Telehealth brings the ability to share information across distances. It began with telegraph and radio in the 1900s and later included video links in the 1950s. The 1990s saw a renewed commitment to bring communities closer together and ensure reliable outreach from medical services [20, 21, 22]. Since the early peak of COVID-19, reliable audio-visual platforms have been widely used using digital and satellite internet connections. We cannot make the land any smaller. We cannot bring everyone to the city, but, in some sense, we can be with them in their community and share important decisions in real time. We can talk, we can counsel, and offer choices. We can make plans to support, provide retrieval services, and, as in this report, we can be there in whatever way is possible to do the things that are needed as best we can. This need has never been greater. Of the many aftermaths of COVID-19, social isolation has worsened, the cost of living has risen, marginalization of population subsets has become more extreme, and the gap between idealized and actual health care outcomes has failed to narrow. This is nowhere more evident than in the communities of remote Australia. Telehealth has expanded to meet the challenge, but many limitations remain. Infrastructure, including internet access, is not available in all locations. The maintenance of equipment, security, and up skilling of the local population to utilize it effectively may still be lacking [15]. There may also be social or cultural barriers to its integration, such as a preference for traditional interactions by community and health practitioners unfamiliar with the interface. The Government is implementing education programs to break down barriers and create incentives to encourage health workers to work in rural areas. In our report, the Obstetrician was on study leave as part of a personal commitment to engage and experience the Indigenous community from the ground up. For him, this was appropriate. It is not necessarily something that all health care workers should do; however, it is something they may want to do if encouraged to take the opportunity to do so.

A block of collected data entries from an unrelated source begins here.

Lemma keeps_return a : sy_ph s <> PLog a -> step_keeps (AReturn a) s bk b size c0 f0.
Proof.
  intros Hp. destruct I as [(bs & l & Hz & U & Ph & He) N Hi Hf Hd Hc Hfa].
  unfold step_keeps. cbn [step_fn].
  destruct (uw_reqs (sy_w s) !! a) as [r|] eqn:Er; [|auto].
  destruct (rq_done r) eqn:Edn; [|auto]. right. eexists. split; [reflexivity|].
  assert (Hnot : forall y r', uw_reqs (sy_w s) !! y = Some r' -> rq_done r' = false -> y <> a)
    by (intros y r' ? ? ->; congruence).
  split; cbn [sy_w sy_h sy_ph sy_enq sy_fin drop_frame uw_mgr]; auto.
  - exists bs, l. split; [auto|]. split; [|split; [|auto]].
    + destruct U as [? ? ? ? ? ? ? Q ?]. split; auto. intros y Hy.
      destruct (Q y Hy) as (r' & i & ? & ? & ? & ?). exists r', i. cbn [drop_frame uw_reqs uw_mgr].
      rewrite lookup_delete_ne by (apply not_eq_sym; eauto). auto.
    + unfold phase_ok in *. cbn [sy_ph sy_w drop_frame uw_reqs uw_mgr].
      destruct (sy_ph s) as [|y i rc|y rc|y|]; auto.
      * destruct Ph as [-> (r' & p & ? & ? & ?)]. split; auto. exists r', p.
        cbn [drop_frame uw_reqs uw_mgr].
        rewrite lookup_delete_ne by (apply not_eq_sym; eauto). auto.
      * destruct Ph as [-> (r' & ? & ?)]. split; auto. exists r'.
        rewrite lookup_delete_ne by (apply not_eq_sym; eauto). auto.
      * destruct Ph as (r' & ? & ?). exists r'.
        rewrite lookup_delete_ne by congruence. auto.
  - intros y r' Hy. cbn in Hy. apply lookup_delete_Some in Hy as [_ Hy]. eauto.
  - intros y r' Hy Hr. cbn in Hr. apply lookup_delete_Some in Hr as [_ Hr]. eauto.
Qed.

(** Replacing the manager by one with the same counters and peers that the
    running job still sees. *)
Lemma keeps_mgr m' h' bs l :
  zlength bs = size -> urma_inv (with_mgr (sy_w s) m') bk b bs h' l ->
  phase_ok (mk_sys (with_mgr (sy_w s) m') h' (sy_ph s) (sy_enq s) (sy_fin s)) bs ->
  sy_enq s = sy_fin s ++ current (sy_ph s) ++ l ->
  um_inflight m' = um_inflight (uw_mgr (sy_w s)) ->
  um_completed m' = um_completed (uw_mgr (sy_w s)) ->
  um_failed m' = um_failed (uw_mgr (sy_w s)) ->
  sys_inv (mk_sys (with_mgr (sy_w s) m') h' (sy_ph s) (sy_enq s) (sy_fin s)) bk b size c0 f0.
Proof.
  intros Hz U Ph He E1 E2 E3. destruct I as [_ N Hi Hf Hd Hc Hfa].
  split; cbn [sy_w sy_h sy_ph sy_enq sy_fin with_mgr uw_mgr uw_reqs]; try congruence; eauto 10.
Qed.

(** The job in progress only depends on the active peers. *)
Lemma phase_ok_mgr m' h' bs :
  phase_ok s bs ->
  (forall j p, um_peers (uw_mgr (sy_w s)) !! j = Some p -> up_active p = true ->
     um_peers m' !! j = Some p) ->
  phase_ok (mk_sys (with_mgr (sy_w s) m') h' (sy_ph s) (sy_enq s) (sy_fin s)) bs.
Proof.
  intros Ph Hsub. unfold phase_ok in *. cbn [sy_ph sy_w].
  destruct (sy_ph s) as [|y i rc|y rc|y|]; auto.
  destruct Ph as [-> (r & p & E1 & E2 & E3 & E4 & E5)]. split; auto.
  exists r, p. split; [auto|]. split; [auto|]. split; [apply Hsub; auto|auto].
Qed.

The Royal Australasian College of Surgeons (RACS) acknowledged that less than 12 % of their specialist workforce practised beyond urban boundaries [16]. In the coming years, one of their biggest priorities is to institute a Rural Health Equity Strategy, which will address the inequity of health services and incentives to increase awareness of this need and the importance of cultural and societal sensitivity [16]. Similarly, the Rural Health Outreach Fund (RHOF) supports outreach programs to improve the egress of medical specialists, general practitioners and allied health care providers to regional, rural and remote clinical practice [17].


Our case report is not just about problems. We live in a vast country where distance is inevitable, and it will always be challenging to provide quality and timely care to everyone, no matter where they are. However, we are trying. We are implementing strategies to improve quality of life through primary health incentives, funding to support community infrastructure and education, and broadening employment opportunities to sustain dignity and independence. We are bringing trained people to the bush to share their experience and skills, people who can make a difference, empower, and celebrate our nation's true resilience. We are all one community, whether that be the sister who stands by her sibling in labour, a community worker who stays to help, or a trained obstetrician who has moved beyond comfort zones to share and be where it matters. Australia is a land of privilege, and we are lucky to be here.